Reactive testing is too late
Reactive, instead of proactive, TNFi level testing is standard at the moment, which means levels are checked when people stop responding, but by then it’s often too late. “Why wait until a patient isn’t doing well and potentially has antibodies you can’t overcome before optimizing them? Why not deal with dose optimizing [tumor necrosis factor inhibitors] as opposed to using another drug like a thiopurine? This is common sense,” said gastroenterologist Adam Cheifetz, MD, director of the Center for Inflammatory Bowel Disease at Beth Israel Deaconess Medical Center and professor of medicine at Harvard Medical School, Boston, and a long-time advocate for proactive TDM.

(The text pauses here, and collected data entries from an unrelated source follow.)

(** * The logo scene of js/logoScene.js: particle life cycle and hand-off

    A shallow embedding of the animation engine of [js/logoScene.js]: the
    easing helpers, the cycle generator [prepareBuildCycle] and the frame
    callback [tick] with its four phases.

    Modelling conventions.
    - A JavaScript number is a real number ([R]); [Float32Array] rounding is
      not modelled.  Division is the division of [R]; the model agrees with
      the program wherever the divisor is not zero, and statements that
      depend on a quotient say so in a hypothesis.
    - A [Float32Array] is a [list R] read with [f32get] and written with
      [f32set]; a typed array ignores a write past its end.
    - [Math.random] is a sequence [random : nat -> R] of draws together with
      the index of the next draw, threaded through the generator by the
      monad [Rand].
    - [performance.now() / 1000] and [clock.getDelta()] are inputs of a
      frame: [now] and [dt] for [tick], [now'] for the second reading of the
      clock made inside [prepareBuildCycle].
    - [THREE.MathUtils.lerp] and [degToRad] come from three.js r160, which
      the file imports by URL.
    - For [sampleImageToPoints] and [init] the image is its two sides and
      the RGBA bytes the canvas returns once the image is drawn on it;
      [getImageData] throws on a canvas with a side of 0, and then [init]
      does not start the animation: the result is [None].  The sides of the
      canvas are computed over the reals ([canvas_width], [canvas_height]);
      what is proved of [init] is proved for every pair of canvas sides.
      Loading the image and the texture is left to the host. *)

From Stdlib Require Import Reals Lra Lia List ZArith Bool PeanoNat.
From Stdlib Require Import Zfloor.
Import ListNotations.

Local Open Scope R_scope.

(** ** Numbers of the host language *)

Module Math.

(** [Math.max], [Math.min] and [Math.floor]; [Math.sin] and [Math.PI] are
    [sin] and [PI]. *)
Definition max (a b : R) : R := Rmax a b.
Definition min (a b : R) : R := Rmin a b.
Definition floor (x : R) : Z := Zfloor x.

(** [Math.pow] on a base that is not negative: a zero base gives 1 for a
    zero exponent and 0 for a positive one. *)
Definition pow (x y : R) : R :=
  if Req_dec_T x 0
  then (if Req_dec_T y 0 then 1 else 0)
  else Rpower x y.

(** [Math.hypot] of two arguments. *)
Definition hypot (x y : R) : R := sqrt (x * x + y * y).

End Math.

Module MathUtils.

(** three.js: [lerp( x, y, t ) { return ( 1 - t ) * x + t * y; }] *)
Definition lerp (x y t : R) : R := (1 - t) * x + t * y.

(** three.js: [degToRad( degrees ) { return degrees * DEG2RAD; }] *)
Definition degToRad (degrees : R) : R := degrees * (PI / 180).

End MathUtils.

(** ** SETTINGS *)

Module SETTINGS.
Definition LOGO_DIAMETER : R := 6.0.
Definition IMAGE_FIT : R := 0.81.
Module BUILD.
Definition startJitter : R := 1.2.
Definition minDur : R := 2.0.
Definition maxDur : R := 4.0.
Definition planeFadeAt : R := 0.92.
End BUILD.
Module HANDOFF.
Definition startProg : R := 0.94.
Definition endProg : R := 1.00.
End HANDOFF.
Module SHAKE.
Definition secs : R := 8.0.
Definition maxYawDeg : R := 25.
Definition speed : R := 0.5.
End SHAKE.
Module EXIT.
Definition startJitter : R := 0.5.
Definition minDur : R := 1.0.
Definition maxDur : R := 1.8.
Definition pushDistance : R := 6.0.
End EXIT.
Module LOOP.
Definition rebuildDelay : R := 1.0.
End LOOP.
End SETTINGS.

(** ** Helpers *)

Definition easeOutExpo (t : R) : R :=
  if Rge_dec t 1 then 1 else 1 - Math.pow 2 (-10 * t).

Definition easeInCubic (t : R) : R := t * t * t.

Definition clamp01 (v : R) : R := Math.max 0 (Math.min 1 v).

Definition smoothstep (a b x : R) : R :=
  let t := clamp01 ((x - a) / (b - a)) in
  t * t * (3 - 2 * t).

Definition randBetween_of (r a b : R) : R := a + r * (b - a).

Definition MAX_YAW : R := MathUtils.degToRad SETTINGS.SHAKE.maxYawDeg.

(** ** Typed arrays *)

Definition f32get (a : list R) (i : nat) : R := nth i a 0.

Fixpoint f32set (a : list R) (i : nat) (v : R) : list R :=
  match a, i with
  | [], _ => []
  | _ :: t, O => v :: t
  | h :: t, S j => h :: f32set t j v
  end.

(** [new Float32Array(n)] *)
Definition f32new (n : nat) : list R := repeat 0 n.

(** [for (let i = 0; i < n; i++) body], started at index [i]. *)
Fixpoint for_range {St : Type} (n i : nat) (body : nat -> St -> St) (s : St)
  : St :=
  match n with
  | O => s
  | S n' => for_range n' (S i) body (body i s)
  end.

(** ** The random source *)

Definition Rand (A : Type) : Type := nat -> A * nat.

Definition ret {A : Type} (a : A) : Rand A := fun g => (a, g).

Definition bind {A B : Type} (c : Rand A) (k : A -> Rand B) : Rand B :=
  fun g => let (a, g') := c g in k a g'.

Notation "x <- c ;; k" := (bind c (fun x => k))
  (at level 61, c at next level, right associativity).

(** The same loop, with a body that draws random numbers. *)
Fixpoint for_rand {St : Type} (n i : nat) (body : nat -> St -> Rand St)
  (s : St) : Rand St :=
  match n with
  | O => ret s
  | S n' => s' <- body i s ;; for_rand n' (S i) body s'
  end.

(** ** Phases and state *)

Inductive Phase : Type := BUILD_SPIN | SHAKE | EXIT | WAIT.

(** The module-level bindings of the file.  [position] is the array of the
    geometry's 'position' attribute, a copy ([slice]) of [startPositions];
    the 'target', 't0' and 'td' attributes share their arrays with
    [endPositions], [startTimesBuild] and [durationsBuild], which are never
    written after their creation. *)
Record State : Type := mkState {
  phase : Phase;
  tPhaseStart : R;
  shakePhase : R;
  bounds_w : R;
  bounds_h : R;
  scale : R;
  N : nat;
  startPositions : list R;
  endPositions : list R;
  exitPositions : list R;
  startTimesBuild : list R;
  durationsBuild : list R;
  startTimesExit : list R;
  durationsExit : list R;
  avgBuildProgress : R;
  position : list R;
  points_visible : bool;
  points_opacity : R;
  plane_opacity : R;
  rotation_x : R;
  rotation_y : R;
  rotation_z : R;
  rng : nat
}.

(** What a frame asks of the outside. *)
Inductive Call : Type := CallPrepareBuildCycle | CallRender.

Section LogoScene.

(** The successive results of [Math.random()]. *)
Variable random : nat -> R.

Definition Math_random : Rand R := fun g => (random g, S g).

Definition randBetween (a b : R) : Rand R :=
  r <- Math_random ;; ret (randBetween_of r a b).

(** *** prepareBuildCycle *)

(** The divisor of the exit direction: [Math.hypot(vx, vy) || 1]. *)
Definition exit_len (vx vy : R) : R :=
  let h := Math.hypot vx vy in
  if Req_dec_T h 0 then 1 else h.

Not too long ago, Edward Loftus, MD, a professor and consultant in the division of gastroenterology and hepatology at the Mayo Clinic in Rochester, Minn., doubted the approach, but he’s since come around “now that we are starting to see higher level data.” In his own practice, he said he now checks infliximab levels at week 14, before the fourth infusion. Other clinicians check at week 6 before the third infusion.
Whatever the timing, “If we are going to put somebody into remission, it’s going to be in that first 3-month window, so I think early optimization is important. Once you’ve adjusted the dose and optimized it, it might be something you want to check once a year. In my own practice, I’ve been inclined to do more combination therapy, but we’ll see how this goes,” Dr. Loftus said.
The evidence
Both presenters reviewed a recent randomized trial from Israel in pediatric Crohn’s patients induced with adalimumab. Trough levels were checked and adjusted as necessary to concentrations of 5 mcg/mL at weeks 4 and 8, and every 8 weeks thereafter, in 38 children; 40 others were randomized to reactive monitoring, with adjustments to the same trough level. Most of the children in the proactive group had dose intensifications, versus fewer than two-thirds in the reactive group.

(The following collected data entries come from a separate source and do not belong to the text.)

(** X4 on a trace request. *)
Lemma debugger_unreachable_when_disabled_witness :
  ~ callsDebugger (traceOf (serve validator (ReqDebugTraceTransaction 5) (start runningWorld))).
Proof.
  exact (debugger_unreachable_when_disabled (H := simCollaborators) validator
           (start runningWorld) (ReqDebugTraceTransaction 5) eq_refl).
Defined.

(** X5 with a profiler that fails to stop, and without a profiler. *)
Lemma Stop_closes_in_order_witness :
  @Stop _ (SimFaults.collaborators SimFaults.profilerFails) SimFaults.profiled
        (start runningWorld)
  = (Ret (Some SimFaults.fault), {| world := runningWorld; stopping := true |},
     [EvStop; EvCall Profiler_Stop; EvLog LvlError "Could not stop profiler"]) /\
  outcomeOf (@Stop _ (SimFaults.collaborators SimFaults.profilerFails) sequencer
                   (start runningWorld)) = Ret None.
Proof.
  split.
  - exact (proj1 (Stop_closes_in_order (H := SimFaults.collaborators SimFaults.profilerFails)
                    SimFaults.profiled (start runningWorld))
             SimFaults.fault runningWorld eq_refl eq_refl).
  - exact (proj1 (proj2 (Stop_closes_in_order
                           (H := SimFaults.collaborators SimFaults.profilerFails)
                           sequencer (start runningWorld))
                    runningWorld (Some SimFaults.fault) runningWorld None
                    (setClosed runningWorld) eq_refl eq_refl eq_refl)).
Defined.

Lemma sim_second_batch : seqNoOf (mkExtBatch 2) <= L2GenesisSeqNo + 1.
Proof.
  vm_compute. discriminate.
Defined.

(** X6 on the batch after genesis. *)
Lemma SubmitBatch_first_batches_skip_parent_lookup_witness :
  seqNoOf (mkExtBatch 2) <= L2GenesisSeqNo + 1 /\
  ~ In (EvCall (Storage_FetchBatchBySeqNo 1))
       (traceOf (SubmitBatch validator (mkExtBatch 2) (start emptyWorld))) /\
  outcomeOf (SubmitBatch validator (mkExtBatch 2) (start emptyWorld)) = Ret None.
Proof.
  split; [exact sim_second_batch | split; [ | reflexivity]].
  exact (SubmitBatch_first_batches_skip_parent_lookup (H := simCollaborators) validator
           (start emptyWorld) (mkExtBatch 2) sim_second_batch 1).
Defined.

Lemma sim_checks_pass (f : SimFaults.Faults) :
  @checksPass _ (SimFaults.collaborators f) validator warmWorld (mkExtBatch 4)
    {| Header := Header (mkBatch 4); Transactions := [[Byte.x74]] |}
    {| eth_ParentHash := 1003; eth_Number := 3; eth_Root := 44 |}.
Proof.
  split; [reflexivity | split; [ | repeat split]].
  intros [_ Hmiss]. vm_compute in Hmiss. discriminate Hmiss.
Defined.

Lemma sim_checks_pass_plain :
  checksPass validator (world (start warmWorld)) (mkExtBatch 4)
    {| Header := Header (mkBatch 4); Transactions := [[Byte.x74]] |}
    {| eth_ParentHash := 1003; eth_Number := 3; eth_Root := 44 |}.
Proof.
  split; [reflexivity | split; [ | repeat split]].
  intros [_ Hmiss]. vm_compute in Hmiss. discriminate Hmiss.
Defined.

(** C3 on a batch that passes the checks, on [CreateBatch] and on an
    encrypted call. *)
Lemma ingestion_mutex_discipline_witness :
  traceOf (SubmitBatch validator (mkExtBatch 4) (start warmWorld))
  = [EvLog LvlInfo "Received new p2p batch"; EvCall (Storage_FetchBatchBySeqNo 3);
     EvCall Validator_VerifySequencerSignature; EvCall Encoding_CreateEthHeaderForBatch;
     EvLock;
     EvCall (Storage_StoreBatch {| Header := Header (mkBatch 4);
                                   Transactions := [[Byte.x74]] |} 2003);
     EvCall Validator_ExecuteStoredBatches;
     EvUnlock] /\
  heldThroughout (traceOf (CreateBatch sequencer true (start warmWorld))) = true /\
  guarded false (traceOf (serve validator (ReqSubmitBatch (mkExtBatch 4)) (start warmWorld)))
  = Some false /\
  locks (traceOf (serve validator (ReqObsCall []) (start warmWorld))) = false.
Proof.
  split; [ | split; [ | split]].
  - exact (proj1 (proj1 (proj2 (proj2 (proj2 (proj1 (proj2
             (ingestion_mutex_discipline (H := simCollaborators) validator
                (start warmWorld))) eq_refl))))
             (mkExtBatch 4) _ _ sim_checks_pass_plain)).
  - exact (proj1 (proj2 (proj1 (proj2
             (ingestion_mutex_discipline (H := simCollaborators) sequencer
                (start warmWorld))) eq_refl)) true).
  - exact (proj1 (proj1 (ingestion_mutex_discipline (H := simCollaborators) validator
                           (start warmWorld))
                    (ReqSubmitBatch (mkExtBatch 4)) eq_refl)).
  - exact (proj2 (proj2 (ingestion_mutex_discipline (H := simCollaborators) validator
                           (start warmWorld)))
             (ReqObsCall []) eq_refl).
Defined.

(** C3 as stated fails there: on a validator that is not stopping,
    [SubmitBatch] ends without ever taking the mutex when the parent of the
    batch is missing, and on a batch that passes its checks it takes the
    mutex only after it has read storage, verified the signature and computed
    the converted header. *)
Lemma SubmitBatch_takes_mutex_late :
  stopping (start emptyWorld) = false /\
  outcomeOf (SubmitBatch validator (mkExtBatch 3) (start emptyWorld))
  = Ret (Some (InternalError (errorString "could not find previous batch with seq: 2"))) /\
  locks (traceOf (SubmitBatch validator (mkExtBatch 3) (start emptyWorld))) = false /\
  stopping (start warmWorld) = false /\
  hd_error (traceOf (SubmitBatch validator (mkExtBatch 4) (start warmWorld)))
  = Some (EvLog LvlInfo "Received new p2p batch") /\
  nth_error (traceOf (SubmitBatch validator (mkExtBatch 4) (start warmWorld))) 1
  = Some (EvCall (Storage_FetchBatchBySeqNo 3)) /\
  nth_error (traceOf (SubmitBatch validator (mkExtBatch 4) (start warmWorld))) 4
  = Some EvLock /\
  heldThroughout (traceOf (SubmitBatch validator (mkExtBatch 4) (start warmWorld))) = false.
Proof.
  repeat split.
Qed.

(** X7 with an execution that fails: the batch stays stored. *)
Lemma SubmitBatch_no_rollback_witness :
  outcomeOf (@SubmitBatch _ (SimFaults.collaborators SimFaults.executeFails) validator
                          (mkExtBatch 4) (start warmWorld))
  = Ret (Some (InternalError
                 (wrapError "could not execute batches. Cause: %w" SimFaults.fault))) /\
  batches (world (stateOf (@SubmitBatch _ (SimFaults.collaborators SimFaults.executeFails)
                                        validator (mkExtBatch 4) (start warmWorld))))
  = [mkBatch 1; mkBatch 2; mkBatch 3; mkBatch 4].
Proof.
  destruct (proj1 (proj2 (proj2 (SubmitBatch_no_rollback
                                   (H := SimFaults.collaborators SimFaults.executeFails)
                                   validator (start warmWorld) (mkExtBatch 4) _ _
                                   eq_refl (sim_checks_pass SimFaults.executeFails))))
              _ SimFaults.fault _ eq_refl eq_refl) as (Hout & Hw & _).
  split; [exact Hout | rewrite Hw; reflexivity].
Defined.

(** X8 on a new batch. *)
Lemma GetBatchBySeqNo_after_SubmitBatch_witness :
  outcomeOf (GetBatchBySeqNo (seqNoOf (mkExtBatch 4))
               (stateOf (SubmitBatch validator (mkExtBatch 4) (start warmWorld))))
  = Ret (Ok (mkExtBatch 4)).
Proof.
  exact (GetBatchBySeqNo_after_SubmitBatch (H := simCollaborators) sim_toExt_toBatch
           sim_fetch_stored_batch sim_execute_keeps_batches validator (start warmWorld)
           (mkExtBatch 4) eq_refl eq_refl).
Defined.

(** X9 with a rollup that does not decompress. *)
Lemma SubmitL1Block_tolerates_rollup_errors_witness :
  outcomeOf (@SubmitL1Block _ (SimFaults.collaborators SimFaults.rollupFails)
                            SimFaults.blockB [] (start runningWorld))
  = Ret (Ok {| ProducedSecretResponses := [] |}).
Proof.
  refine (proj1 (SubmitL1Block_tolerates_rollup_errors
                   (H := SimFaults.collaborators SimFaults.rollupFails)
                   SimFaults.blockB [] (start runningWorld)
                   {| br_Block := SimFaults.blockB; br_Receipts := [] |}
                   {| IsFork := false;
                      ing_ChainFork := {| CommonAncestor := 500; NonCanonicalPath := [];
                                          CanonicalPath := [501] |} |}
                   (setL1Blocks [SimFaults.blockB; blockA] runningWorld)
                   (Some (errorString "could not decompress rollup"))
                   (setL1Blocks [SimFaults.blockB; blockA] runningWorld)
                   (setL1Blocks [SimFaults.blockB; blockA] runningWorld)
                   []
                   (setL1Blocks [SimFaults.blockB; blockA] runningWorld)
                   eq_refl eq_refl eq_refl eq_refl eq_refl eq_refl eq_refl)).
Defined.

(** X10 on a block that is already processed. *)
Lemma SubmitL1Block_process_failure_witness :
  outcomeOf (SubmitL1Block blockA [] (start runningWorld))
  = Ret (Err (rejection runningWorld ErrBlockAlreadyProcessed)) /\
  writes (traceOf (SubmitL1Block blockA [] (start runningWorld))) = [L1_Process].
Proof.
  destruct (SubmitL1Block_process_failure (H := simCollaborators) blockA []
              (start runningWorld) {| br_Block := blockA; br_Receipts := [] |}
              ErrBlockAlreadyProcessed runningWorld eq_refl eq_refl eq_refl)
    as (Hout & _ & Hw & _).
  split; assumption.
Defined.

(** X11 on the cold chain. *)
Lemma restoreStateDBCache_never_panics_witness :
  outcomeOf (restoreStateDBCache 10 (start coldWorld))
  <> Panic "runtime error: index out of range [-1]".
Proof.
  exact (restoreStateDBCache_never_panics (H := simCollaborators) 10 (start coldWorld)
           "runtime error: index out of range [-1]").
Defined.

(** X12 on a chain whose head, the genesis batch, is cached. *)
Lemma replayBatchesToValidState_needs_uncached_head_witness :
  outcomeOf (replayBatchesToValidState 10 (start (setHeadSeq (Some 1) warmWorld)))
  = Panic "runtime error: index out of range [-1]".
Proof.
  refine (proj1 (proj2 (replayBatchesToValidState_needs_uncached_head
                          (H := simCollaborators) 10
                          (start (setHeadSeq (Some 1) warmWorld)))
                   1 (mkBatch 1) eq_refl eq_refl eq_refl _)).
  discriminate.
Defined.

Lemma sim_broken : Broken SimFaults.brokenWorld (mkBatch 3) 1 ErrNotFound.
Proof.
  apply Broken_here; [reflexivity | vm_compute; discriminate | reflexivity].
Defined.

At week 72, 31 children (82%) in the proactive group, but only 19 children (48%) in the reactive group, met the study’s primary endpoint, sustained corticosteroid-free clinical remission at all visits (Gastroenterology. 2019 Oct;157[4]:985-96.e2).
In short, “proactive TDM was far superior to reactive testing,” Dr. Cheifetz said.

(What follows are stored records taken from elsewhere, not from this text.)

(** * Redshift role and role-grant resources: a shallow embedding

    The development follows three Go files of the provider:

    - [redshift/config.go]: the connection registry ([Client.Connect]) and
      the two lazily computed facts ([Config.IsServerless],
      [Config.GetUsername]);
    - the role-grant resource ([resourceRedshiftRoleGrantCreate], [..Read],
      [..Delete], [generateRoleGrantID]);
    - the role resource ([resourceRedshiftRoleCreate], [..Read], [..Update],
      [..Delete]).

    Go strings are byte strings ([string]).  Calls into [database/sql] are
    answered by a [Driver], an interface whose methods see the calls made so
    far; every call is appended to the history of the [World], so that a
    statement about "which queries were issued" is a statement about that
    list.  [log.Printf] has no effect on the results and is left out.  The
    mutexes serialize callers; one call is modelled at a time, so locking
    and unlocking are the identity. *)

From stdpp Require Import base option list gmap strings.
From Stdlib Require Import Ascii String ZArith Lia.

Local Open Scope string_scope.
Local Open Scope list_scope.

(** ** Package [strings] of the Go standard library *)

Module strings.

There’s a question if the results would translate to adults, but, Dr. Loftus said, they beg “the issue of if I should be checking adalimumab trough levels at weeks 4 and 8. It certainly gives you pause to think about doing that.”
Among other reports, Dr. Cheifetz also reviewed a retrospective study of 264 patients – almost two-thirds with Crohn’s disease, the rest with ulcerative colitis - on infliximab maintenance therapy; half had proactive TDM, and the rest reactive monitoring. The target trough concentration was 5-10 mcg/mL; median follow-up was 2.4 years. He was the senior investigator.
On multiple Cox regression analysis, the proactive group had an 84% lower risk of treatment failure, an 84% lower risk of IBD hospitalization, a 75% lower risk of antibody formation, an 83% lower risk of serious infusion reactions, and a 70% lower risk of IBD surgery (Clin Gastroenterol Hepatol. 2017 Oct;15[10]:1580-8.e3).
Dr. Cheifetz said he uses assays from Prometheus Laboratories for proactive TDM, but there are other options. Prometheus turnaround times are a few days. He and his colleagues also have a website – www.bridgeibd.com – where doctors can plug in patient characteristics and get proactive TDM advice.
Dr. Cheifetz is a consultant for Prometheus, as well as Janssen, Abbvie and other companies. He disclosed research funding form Inform Diagnostics. Dr. Loftus is a consultant and/or has research funding from Abbott, Pfizer, and other companies.